Brief:
Your task is to print every entry below exactly as given.

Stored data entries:

Lemma group_by_day_concat fi l : concat (group_by_day fi l).*2 ≡ₚ l.
Proof.
  induction l as [|x l IH] using rev_ind; [done|].
  rewrite group_by_day_snoc, add_to_group_concat, IH.
  by rewrite <- Permutation_cons_append.
Qed.

Lemma relative_media_id rp x :
  cell (dg_msg (relative_media rp x)) "id" = cell (dg_msg x) "id".
Proof.
  unfold relative_media.
  destruct (cell (dg_msg x) "media_file") as [| |[|c p]]; try done.
  simpl. unfold cell. by rewrite lookup_insert_ne.
Qed.

Lemma filter_all {A} (P : A → Prop) `{∀ x, Decision (P x)} (l : list A) :
  (∀ x, x ∈ l → P x) → filter P l = l.
Proof.
  induction l as [|a l IH]; [done|]. intros Hall.
  rewrite filter_cons_True by (apply Hall; by left).
  f_equal. apply IH. intros x Hx. apply Hall. by right.
Qed.

Section BackfillLoop.

Variable get_entity : EntityRef → result Entity.
Variable find_all_a : string → list Anchor.
Variable json_dumps_preview : PreviewData → string.
Variable json_dumps_reactions : list (string * Z) → string.

(** A backfill loop over messages none of which is stored yet appends one
    row per message, in stream order. *)
Lemma backfill_loop dm eid now ms c t :
  newest_first ms → Forall (links_ok find_all_a) ms →
  wf_db (c_db c) → c_db c !! "messages" = Some t →
  tbl_key t = ["id"; "entity_id"] →
  (∀ m, m ∈ ms → ¬ has_key t (m_id m) eid) →
  ∃ c' t' new,
    message_loop (body get_entity find_all_a json_dumps_preview json_dumps_reactions
                    Backfill dm (SqlInt eid) now) None (Item <$> ms) c = (c', None)
    ∧ wf_db (c_db c')
    ∧ c_db c' !! "messages" = Some t'
    ∧ tbl_rows t' = tbl_rows t ++ new
    ∧ row_key <$> new = (λ m, (SqlInt (m_id m), SqlInt eid)) <$> ms.
Proof.
  revert c t. induction ms as [|m ms IH]; intros c t Hsort Hlinks Hwf Ht Hk Hfresh.
  - exists c, t, []. simpl. by rewrite app_nil_r.
  - simpl. apply Forall_cons in Hlinks as [Hl Hlinks].
    destruct (body_succeeds get_entity find_all_a json_dumps_preview
                json_dumps_reactions Backfill dm eid now m c Hwf Hl)
      as (c1 & t0 & row & Hb & Hs & Ht0 & Ht1 & Hi & He).
    assert (t0 = t) as -> by congruence.
    unfold body in Hb |- *. rewrite Hb.
    assert (tbl_rows (insert_row OrIgnore row t) = tbl_rows t ++ [row]) as Hrows.
    { eapply insert_ignore_absent; [done..|]. apply Hfresh. by left. }
    pose proof Hsort as Hsort'. apply StronglySorted_inv in Hsort' as [Hsort' Hlt].
    destruct (IH c1 (insert_row OrIgnore row t)) as (c' & t' & new & Hrun & Hwf' & Ht' & Hr' & Hnew);
      [done|done|by eapply wf_same_shape|done| | |].
    { change (tbl_key (insert_row OrIgnore row t))
        with (shape (insert_row OrIgnore row t)).2. by rewrite insert_row_shape. }
    { intros m' Hm' (r & Hr & Hri & Hre). rewrite Hrows in Hr.
      apply elem_of_app in Hr as [Hr|Hr].
      - apply (Hfresh m'); [by right|]. by exists r.
      - apply list_elem_of_singleton in Hr as ->.
        rewrite Forall_forall in Hlt. specialize (Hlt _ Hm').
        rewrite Hi in Hri. injection Hri as Hri. lia. }
    exists c', t', (row :: new). unfold body in Hrun. split_and!; [done|done|done| |].
    + rewrite Hr', Hrows. by rewrite <- app_assoc.
    + simpl. f_equal; [|done]. unfold row_key. by rewrite Hi, He.
Qed.

End BackfillLoop.

(** X12. A first backfill archives the stream and renders all of it: on a
    stream of messages in decreasing id order whose anchors carry their
    target, started without a store, the pass returns normally, the messages
    table holds one row per message in stream order, and the digest shows
    every message of the stream exactly once. *)
Theorem backfill_digest_complete
    ge fa jp jr fi rp (w : World) (eid : Z) (stream : list Event)
    (dm : bool) (now : string) :
  w_store w = None → Forall is_item stream → newest_first (items stream) →
  Forall (links_ok fa) (items stream) →
  let r := process_entity ge fa jp jr fi rp w eid false stream None dm now in
  r.2 = None
  ∧ ∃ t groups,
      messages_of r.1 = Some t ∧ w_html r.1 = Some groups
      ∧ row_key <$> tbl_rows t
        = (λ m, (SqlInt (m_id m), SqlInt eid)) <$> items stream
      ∧ digest_ids groups ≡ₚ (λ m, SqlInt (m_id m)) <$> items stream.
Proof.
  intros Hw Hitems Hsort Hlinks r. unfold r, process_entity. clear r.
  rewrite Hw, iter_messages_None. simpl.
  pose proof (create_tables_current None I) as Hcur. simpl in Hcur.
  pose proof (current_schema_wf _ Hcur) as Hwf.
  set (conn := {| c_db := create_tables ∅; c_files := w_files w; c_log := w_log w |}).
  destruct (backfill_loop ge fa jp jr dm eid now (items stream) conn messages_table)
    as (c' & t' & new & Hrun & Hwf' & Ht' & Hrows & Hkeys);
    [done|done|done|simpl; by rewrite create_tables_messages|done| |].
  { intros m _ (r & Hr & _). by apply elem_of_nil in Hr. }
  assert (message_loop (body ge fa jp jr Backfill dm (SqlInt eid) now) None stream conn
          = (c', None)) as Hrun'.
  { by rewrite (items_of_stream _ Hitems). }
  rewrite Hrun'. simpl in Hrows. subst new.
  destruct Hwf' as ((tm & Htm & _) & (tr & Htr & _) & _ & (tb & Htb & _)).
  assert (tm = t') as -> by congruence.
  unfold render, generate_html, select_digest. rewrite Htm, Htb, Htr. simpl.
  split; [done|]. eexists t', _. split_and!; [|reflexivity|done|].
  - unfold messages_of. simpl. done.
  - unfold digest_ids. rewrite group_by_day_concat.
    rewrite <- list_fmap_compose.
    erewrite (list_fmap_ext _ (λ x : DigestRow, cell (dg_msg x) "id"));
      [|intros i x _; apply relative_media_id].
    rewrite (merge_sort_Permutation date_desc), <- list_fmap_compose.
    match goal with
    | |- context [filter ?P (tbl_rows t')] =>
        assert (filter P (tbl_rows t') = tbl_rows t') as ->
    end.
    { apply filter_all. intros x Hx.
      assert (row_key x ∈ row_key <$> tbl_rows t') as Hk by by apply list_elem_of_fmap_2.
      rewrite Hkeys in Hk. apply list_elem_of_fmap in Hk as (m & [= _ He] & _).
      simpl. rewrite He. by apply sql_eq_true. }
    change ((λ x : DigestRow, cell (dg_msg x) "id") ∘ digest_row tb tr)
      with (fst ∘ row_key).
    by rewrite list_fmap_compose, Hkeys, <- list_fmap_compose.
Qed.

Problem solution:
Lemma group_by_day_concat fi l : concat (group_by_day fi l).*2 ≡ₚ l.
Proof.
  induction l as [|x l IH] using rev_ind; [done|].
  rewrite group_by_day_snoc, add_to_group_concat, IH.
  by rewrite <- Permutation_cons_append.
Qed.

Lemma relative_media_id rp x :
  cell (dg_msg (relative_media rp x)) "id" = cell (dg_msg x) "id".
Proof.
  unfold relative_media.
  destruct (cell (dg_msg x) "media_file") as [| |[|c p]]; try done.
  simpl. unfold cell. by rewrite lookup_insert_ne.
Qed.

Lemma filter_all {A} (P : A → Prop) `{∀ x, Decision (P x)} (l : list A) :
  (∀ x, x ∈ l → P x) → filter P l = l.
Proof.
  induction l as [|a l IH]; [done|]. intros Hall.
  rewrite filter_cons_True by (apply Hall; by left).
  f_equal. apply IH. intros x Hx. apply Hall. by right.
Qed.

Section BackfillLoop.

Variable get_entity : EntityRef → result Entity.
Variable find_all_a : string → list Anchor.
Variable json_dumps_preview : PreviewData → string.
Variable json_dumps_reactions : list (string * Z) → string.

(** A backfill loop over messages none of which is stored yet appends one
    row per message, in stream order. *)
Lemma backfill_loop dm eid now ms c t :
  newest_first ms → Forall (links_ok find_all_a) ms →
  wf_db (c_db c) → c_db c !! "messages" = Some t →
  tbl_key t = ["id"; "entity_id"] →
  (∀ m, m ∈ ms → ¬ has_key t (m_id m) eid) →
  ∃ c' t' new,
    message_loop (body get_entity find_all_a json_dumps_preview json_dumps_reactions
                    Backfill dm (SqlInt eid) now) None (Item <$> ms) c = (c', None)
    ∧ wf_db (c_db c')
    ∧ c_db c' !! "messages" = Some t'
    ∧ tbl_rows t' = tbl_rows t ++ new
    ∧ row_key <$> new = (λ m, (SqlInt (m_id m), SqlInt eid)) <$> ms.
Proof.
  revert c t. induction ms as [|m ms IH]; intros c t Hsort Hlinks Hwf Ht Hk Hfresh.
  - exists c, t, []. simpl. by rewrite app_nil_r.
  - simpl. apply Forall_cons in Hlinks as [Hl Hlinks].
    destruct (body_succeeds get_entity find_all_a json_dumps_preview
                json_dumps_reactions Backfill dm eid now m c Hwf Hl)
      as (c1 & t0 & row & Hb & Hs & Ht0 & Ht1 & Hi & He).
    assert (t0 = t) as -> by congruence.
    unfold body in Hb |- *. rewrite Hb.
    assert (tbl_rows (insert_row OrIgnore row t) = tbl_rows t ++ [row]) as Hrows.
    { eapply insert_ignore_absent; [done..|]. apply Hfresh. by left. }
    pose proof Hsort as Hsort'. apply StronglySorted_inv in Hsort' as [Hsort' Hlt].
    destruct (IH c1 (insert_row OrIgnore row t)) as (c' & t' & new & Hrun & Hwf' & Ht' & Hr' & Hnew);
      [done|done|by eapply wf_same_shape|done| | |].
    { change (tbl_key (insert_row OrIgnore row t))
        with (shape (insert_row OrIgnore row t)).2. by rewrite insert_row_shape. }
    { intros m' Hm' (r & Hr & Hri & Hre). rewrite Hrows in Hr.
      apply elem_of_app in Hr as [Hr|Hr].
      - apply (Hfresh m'); [by right|]. by exists r.
      - apply list_elem_of_singleton in Hr as ->.
        rewrite Forall_forall in Hlt. specialize (Hlt _ Hm').
        rewrite Hi in Hri. injection Hri as Hri. lia. }
    exists c', t', (row :: new). unfold body in Hrun. split_and!; [done|done|done| |].
    + rewrite Hr', Hrows. by rewrite <- app_assoc.
    + simpl. f_equal; [|done]. unfold row_key. by rewrite Hi, He.
Qed.

End BackfillLoop.

(** X12. A first backfill archives the stream and renders all of it: on a
    stream of messages in decreasing id order whose anchors carry their
    target, started without a store, the pass returns normally, the messages
    table holds one row per message in stream order, and the digest shows
    every message of the stream exactly once. *)
Theorem backfill_digest_complete
    ge fa jp jr fi rp (w : World) (eid : Z) (stream : list Event)
    (dm : bool) (now : string) :
  w_store w = None → Forall is_item stream → newest_first (items stream) →
  Forall (links_ok fa) (items stream) →
  let r := process_entity ge fa jp jr fi rp w eid false stream None dm now in
  r.2 = None
  ∧ ∃ t groups,
      messages_of r.1 = Some t ∧ w_html r.1 = Some groups
      ∧ row_key <$> tbl_rows t
        = (λ m, (SqlInt (m_id m), SqlInt eid)) <$> items stream
      ∧ digest_ids groups ≡ₚ (λ m, SqlInt (m_id m)) <$> items stream.
Proof.
  intros Hw Hitems Hsort Hlinks r. unfold r, process_entity. clear r.
  rewrite Hw, iter_messages_None. simpl.
  pose proof (create_tables_current None I) as Hcur. simpl in Hcur.
  pose proof (current_schema_wf _ Hcur) as Hwf.
  set (conn := {| c_db := create_tables ∅; c_files := w_files w; c_log := w_log w |}).
  destruct (backfill_loop ge fa jp jr dm eid now (items stream) conn messages_table)
    as (c' & t' & new & Hrun & Hwf' & Ht' & Hrows & Hkeys);
    [done|done|done|simpl; by rewrite create_tables_messages|done| |].
  { intros m _ (r & Hr & _). by apply elem_of_nil in Hr. }
  assert (message_loop (body ge fa jp jr Backfill dm (SqlInt eid) now) None stream conn
          = (c', None)) as Hrun'.
  { by rewrite (items_of_stream _ Hitems). }
  rewrite Hrun'. simpl in Hrows. subst new.
  destruct Hwf' as ((tm & Htm & _) & (tr & Htr & _) & _ & (tb & Htb & _)).
  assert (tm = t') as -> by congruence.
  unfold render, generate_html, select_digest. rewrite Htm, Htb, Htr. simpl.
  split; [done|]. eexists t', _. split_and!; [|reflexivity|done|].
  - unfold messages_of. simpl. done.
  - unfold digest_ids. rewrite group_by_day_concat.
    rewrite <- list_fmap_compose.
    erewrite (list_fmap_ext _ (λ x : DigestRow, cell (dg_msg x) "id"));
      [|intros i x _; apply relative_media_id].
    rewrite (merge_sort_Permutation date_desc), <- list_fmap_compose.
    match goal with
    | |- context [filter ?P (tbl_rows t')] =>
        assert (filter P (tbl_rows t') = tbl_rows t') as ->
    end.
    { apply filter_all. intros x Hx.
      assert (row_key x ∈ row_key <$> tbl_rows t') as Hk by by apply list_elem_of_fmap_2.
      rewrite Hkeys in Hk. apply list_elem_of_fmap in Hk as (m & [= _ He] & _).
      simpl. rewrite He. by apply sql_eq_true. }
    change ((λ x : DigestRow, cell (dg_msg x) "id") ∘ digest_row tb tr)
      with (fst ∘ row_key).
    by rewrite list_fmap_compose, Hkeys, <- list_fmap_compose.
Qed.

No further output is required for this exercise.